Y mientras Carlitos continuaba con su entrañable discurso, Natalia se decía que ella, ni cojuda, cómo iba a preferir la presidencia de la república con el calzonudo de Quirogón, encima de todo, a un instante más, sólo un instante más, con un loco tan entretenido y entrañable como Carlitos Alegre, que, además, me prometió llegar a las cinco, a más tardar, y a las cinco en punto llegó en el automóvil más viejo de Lima, puntualísimo y feliz porque venía de sacarle lo único bueno que puede tener un entierro: conversar con su adorada muerta.

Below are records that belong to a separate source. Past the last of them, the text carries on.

(* ===== verification/Address.v ===== *)
(** Endpoints as text, [Endpoint::parse], [ip_string] and [to_string] of
    [common/src/socket.cpp]. [Inet] is [inet_pton] and [inet_ntop] of the C library, for each
    family; [InetLaws] is what the code relies on of them. *)

From S2P Require Import Prelude Socket Protocol Paths Messages Text Getopt Cli.

Class Inet := {
  inet_pton4 : bytes -> option bytes;
  inet_pton6 : bytes -> option bytes;
  inet_ntop4 : bytes -> bytes;
  inet_ntop6 : bytes -> bytes;
}.

Class InetLaws `{Inet} := {
  pton4_ntop4 a : fixed 4 a -> inet_pton4 (inet_ntop4 a) = Some a;
  pton6_ntop6 a : fixed 16 a -> inet_pton6 (inet_ntop6 a) = Some a;
  ntop4_plain a : fixed 4 a -> inet_ntop4 a <> [] /\ (58 ∉ inet_ntop4 a) /\ (91 ∉ inet_ntop4 a);
  ntop6_colons a : fixed 16 a -> 58 ∈ inet_ntop6 a /\ (93 ∉ inet_ntop6 a);
  pton4_colons t a : inet_pton4 t = Some a -> 58 ∉ t;
}.

Section Text.
Context `{Inet}.

Definition ip_string (e : Endpoint) : bytes :=
  match e with
  | EpV4 _ a => inet_ntop4 a
  | EpV6 _ _ a _ => inet_ntop6 a
  | EpOther _ => str "unspecified"
  end.

Definition endpoint_to_string (e : Endpoint) : bytes :=
  match e with
  | EpV6 p _ _ _ => str "[" ++ ip_string e ++ str "]:" ++ to_string p
  | EpV4 p _ => ip_string e ++ str ":" ++ to_string p
  | EpOther _ => str "unspecified"
  end.

(** The host and the port of ["host:port"] or ["[host]:port"]. *)
Definition split_endpoint (text : bytes) : option (bytes * bytes) :=
  if bool_decide (head text = Some 91) then
    match find_from 93 text 0 with
    | None => None
    | Some close =>
        if (len text <=? close + 2) || negb (bool_decide (text !! Z.to_nat (close + 1) = Some 58)) then None
        else Some (substr text 1 (Some (close - 1)), zdrop (close + 2) text)
    end
  else
    match rfind 58 text with
    | None => None
    | Some colon =>
        let host := ztake colon text in
        if bool_decide (is_Some (find_from 58 host 0)) then None else Some (host, zdrop (colon + 1) text)
    end.

Definition endpoint_parse (text : bytes) : option Endpoint :=
  if len text =? 0 then None
  else
    match split_endpoint text with
    | None => None
    | Some (host, port_text) =>
        match from_chars_u32 port_text with
        | None => None
        | Some p =>
            if negb (len (take_digits port_text) =? len port_text) then None
            else if (p =? 0) || (65535 <? p) then None
            else match inet_pton4 host with
                 | Some a => Some (EpV4 (u16 p) a)
                 | None => match inet_pton6 host with
                           | Some a => Some (EpV6 (u16 p) 0 a 0)
                           | None => None
                           end
                 end
        end
    end.
End Text.

(** * Reading back *)

Lemma split_v4 ip p :
  ip <> [] -> 58 ∉ ip -> 91 ∉ ip -> 0 <= p -> split_endpoint (ip ++ str ":" ++ to_string p) = Some (ip, to_string p).
Proof.
  intros Hne Hc Hb Hp. destruct (to_string_digits p Hp) as (_ & Hd & _). unfold split_endpoint.
  rewrite bool_decide_eq_false_2; [|destruct ip as [|x ip]; [done|]; intros [= ->]; apply Hb; by left].
  change (str ":" ++ to_string p) with (58 :: to_string p). rewrite rfind_skip.
  2:{ intros Hin. rewrite Forall_forall in Hd. by specialize (Hd _ Hin). }
  rewrite ztake_app_len, (proj2 (notin_find 58 ip) Hc).
  change (ip ++ 58 :: to_string p) with (ip ++ [58] ++ to_string p). rewrite app_assoc.
  replace (len ip + 1) with (len (ip ++ [58])) by (by rewrite len_app). by rewrite zdrop_app_len.
Qed.

Lemma split_v6 ip p :
  93 ∉ ip -> 0 <= p -> split_endpoint (str "[" ++ ip ++ str "]:" ++ to_string p) = Some (ip, to_string p).
Proof.
  intros Hb Hp. destruct (to_string_digits p Hp) as (Hne & _). unfold split_endpoint.
  rewrite bool_decide_eq_true_2 by done.
  set (text := str "[" ++ ip ++ str "]:" ++ to_string p).
  assert (text = (91 :: ip) ++ 93 :: 58 :: to_string p) as Et by done.
  assert (find_from 93 text 0 = Some (1 + len ip)) as ->.
  { rewrite Et, find_from_skip; [by rewrite len_cons|]. by intros [?|?]%elem_of_cons. }
  assert (text = ((91 :: ip) ++ [93; 58]) ++ to_string p) as Et2 by (by rewrite Et, <- app_assoc).
  assert (len ((91 :: ip) ++ [93; 58]) = 1 + len ip + 2) as Hl by (rewrite len_app, len_cons; done).
  destruct (Z.leb_spec (len text) (1 + len ip + 2)) as [Hshort|_].
  { rewrite Et2, len_app, Hl in Hshort. pose proof (len_nonneg (to_string p)). by destruct (to_string p) as [|x t]; [|rewrite len_cons in Hshort; pose proof (len_nonneg t); lia]. }
  rewrite bool_decide_eq_true_2.
  2:{ rewrite Et. replace (Z.to_nat (1 + len ip + 1)) with (length (91%Z :: ip) + 1)%nat by (unfold len; cbn; lia).
      by rewrite lookup_app_r, Nat.add_comm, Nat.add_sub by lia. }
  cbn [orb negb]. f_equal. f_equal.
  - unfold substr. rewrite Et. change (zdrop 1 ((91 :: ip) ++ 93 :: 58 :: to_string p)) with (ip ++ 93 :: 58 :: to_string p).
    replace (1 + len ip - 1) with (len ip) by lia. apply ztake_app_len.
  - rewrite Et2, <- Hl. apply zdrop_app_len.
Qed.

Lemma port_text p : 1 <= p <= 65535 ->
  from_chars_u32 (to_string p) = Some p /\ len (take_digits (to_string p)) = len (to_string p).
Proof.
  intros Hp. destruct (to_string_digits p ltac:(lia)) as (Hne & Hd & Hv). unfold from_chars_u32.
  rewrite take_digits_all, Hv by done. split; [|done].
  destruct (Z.eqb_spec (len (to_string p)) 0) as [E%len_zero_nil|_]; [done|]. by destruct (Z.leb_spec (2 ^ 32) p); [lia|].
Qed.

(** An endpoint with a port reads back from its text, but for the flow and the scope of an
    IPv6 address, which are not in it. *)
Theorem endpoint_text_roundtrip `{InetLaws} e :
  endpoint_ok e -> 1 <= port e <= 65535 -> endpoint_parse (endpoint_to_string e) = Some (wire_view e).
Proof.
  intros He Hp. destruct (port_text _ Hp) as [Hf Ht]. unfold endpoint_parse.
  destruct e as [p a|p fl a sc|f]; cbn in Hp; [| |lia]; cbn [endpoint_to_string ip_string wire_view port] in *.
  - destruct He as (_ & Hl & Hb). destruct (ntop4_plain a (conj Hl Hb)) as (Hne & Hc & Hbr).
    destruct (Z.eqb_spec (len (inet_ntop4 a ++ str ":" ++ to_string p)) 0) as [E%len_zero_nil|_]; [by apply app_eq_nil in E as [? _]|].
    rewrite split_v4, Hf, Ht, Z.eqb_refl by (done || lia). cbn [negb].
    rewrite (proj2 (Z.eqb_neq p 0)), (proj2 (Z.ltb_ge 65535 p)) by lia. cbn [orb].
    rewrite (pton4_ntop4 a (conj Hl Hb)), u16_small by (unfold is_u; lia). done.
  - destruct He as (_ & Hl & Hb & _). destruct (ntop6_colons a (conj Hl Hb)) as (Hc & Hbr).
    destruct (Z.eqb_spec (len (str "[" ++ inet_ntop6 a ++ str "]:" ++ to_string p)) 0) as [E%len_zero_nil|_]; [done|].
    rewrite split_v6, Hf, Ht, Z.eqb_refl by (done || lia). cbn [negb].
    rewrite (proj2 (Z.eqb_neq p 0)), (proj2 (Z.ltb_ge 65535 p)) by lia. cbn [orb].
    destruct (inet_pton4 (inet_ntop6 a)) as [x|] eqn:E4; [by apply pton4_colons in E4|].
    rewrite (pton6_ntop6 a (conj Hl Hb)), u16_small by (unfold is_u; lia). done.
Qed.

(** * The theorem at work *)

(** Addresses in hexadecimal, those of IPv6 after a colon. *)
Definition hex_inet : Inet := {|
  inet_pton4 t := match from_hex t with Some a => if len a =? 4 then Some a else None | None => None end;
  inet_pton6 t := match t with
                  | c :: t => if c =? 58 then from_hex t else None
                  | [] => None
                  end;
  inet_ntop4 a := to_hex a;
  inet_ntop6 a := 58 :: to_hex a;
|}.

Lemma hex_no c a : bytes_ok a -> in_range 48 57 c || in_range 97 102 c = false -> c ∉ to_hex a.
Proof. intros Ha Hc Hin. pose proof (hex_chars a Ha) as Hf. rewrite Forall_forall in Hf. specialize (Hf _ Hin). congruence. Qed.

Lemma hex_value_range c : 0 <= hex_value c -> c <> 58.
Proof. by intros Hc ->. Qed.

Lemma from_hex_loop_colon t : forall a, from_hex_loop t = Some a -> len t mod 2 = 0 -> 58 ∉ t.
Proof.
  induction t as [t IH] using (induction_ltof1 _ (@length Z)). intros a. destruct t as [|h [|l t]]; cbn.
  - intros _ _. by apply not_elem_of_nil.
  - intros _ Hm. discriminate Hm.
  - destruct (Z.ltb_spec (hex_value h) 0) as [|Hh]; cbn; [done|]. destruct (Z.ltb_spec (hex_value l) 0) as [|Hl]; [done|].
    destruct (from_hex_loop t) as [out|] eqn:E; [|done]. intros _ Hm.
    assert (58 ∉ t) as Ht. { eapply IH; [|exact E|]; [unfold ltof; cbn; lia|]. rewrite <- Hm. unfold len. cbn [length].
      rewrite !Nat2Z.inj_succ. replace (Z.succ (Z.succ (Z.of_nat (length t)))) with (Z.of_nat (length t) + 1 * 2) by lia. by rewrite Z_mod_plus_full. }
    rewrite !not_elem_of_cons. split_and!; [apply not_eq_sym; by apply hex_value_range|apply not_eq_sym; by apply hex_value_range|done].
Qed.

Lemma hex_inet_laws : @InetLaws hex_inet.
Proof.
  split; cbn.
  - intros a [Hl Hb]. rewrite from_to_hex by done. by rewrite (proj2 (Z.eqb_eq _ _) Hl).
  - intros a [Hl Hb]. by apply from_to_hex.
  - intros a [Hl Hb]. split_and!; [|by apply hex_no..]. intros E. apply (f_equal len) in E. rewrite to_hex_len, Hl in E. discriminate E.
  - intros a [Hl Hb]. split; [by left|]. apply not_elem_of_cons. split; [done|by apply hex_no].
  - intros t a. unfold from_hex. destruct (Z.eqb_spec (len t mod 2) 0) as [Hm|]; [|done]. cbn.
    destruct (from_hex_loop t) as [x|] eqn:E; [|done]. intros _. by eapply from_hex_loop_colon.
Qed.

Lemma endpoint_text_roundtrip_witness :
  endpoint_parse (H := hex_inet) (str "[:" ++ to_hex (replicate 16 254) ++ str "]:9000") = Some (EpV6 9000 0 (replicate 16 254) 0).
Proof.
  refine (endpoint_text_roundtrip (H0 := hex_inet_laws) (EpV6 9000 7 (replicate 16 254) 3) _ _).
  - apply (bool_decide_unpack _). vm_compute. exact I.
  - cbn. lia.
Defined.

Los mellizos Raúl y Arturo Céspedes Salinas, hay que reconocerlo, actuaron con verdadero coraje y astucia, y también con entera solidaridad, cuando, de acuerdo a viejas prácticas estudiantiles, al empezar las clases de medicina en la escuela de San Fernando un grupo de alumnos de años superiores apareció, betún y tijeras en mano, para embadurnarlos a gusto y raparlos, a ellos dos y a Carlitos. Y a patearlos también y hasta a mearles encima, muy probablemente, antes de llevárselos un día entero por bares de Lima, obligándolos a servirles y pagarles la borrachera. Aquél iba a ser un día de esclavitud, de órdenes absurdas y matonescas, de empellones, coscorrones, escupitajos, y quién sabe cuántas salvajadas más, a medida que el consumo alcohólico fuera en aumento y el afán de venganza por los maltratos sufridos en carne propia, cuando a ellos les tocó ingresar a la universidad y verse convertidos en cachimbos, los fuera convirtiendo en verdaderas hienas entregadas con grosero deleite e inmundo furor al cumplimiento de aquel rito iniciático universitario.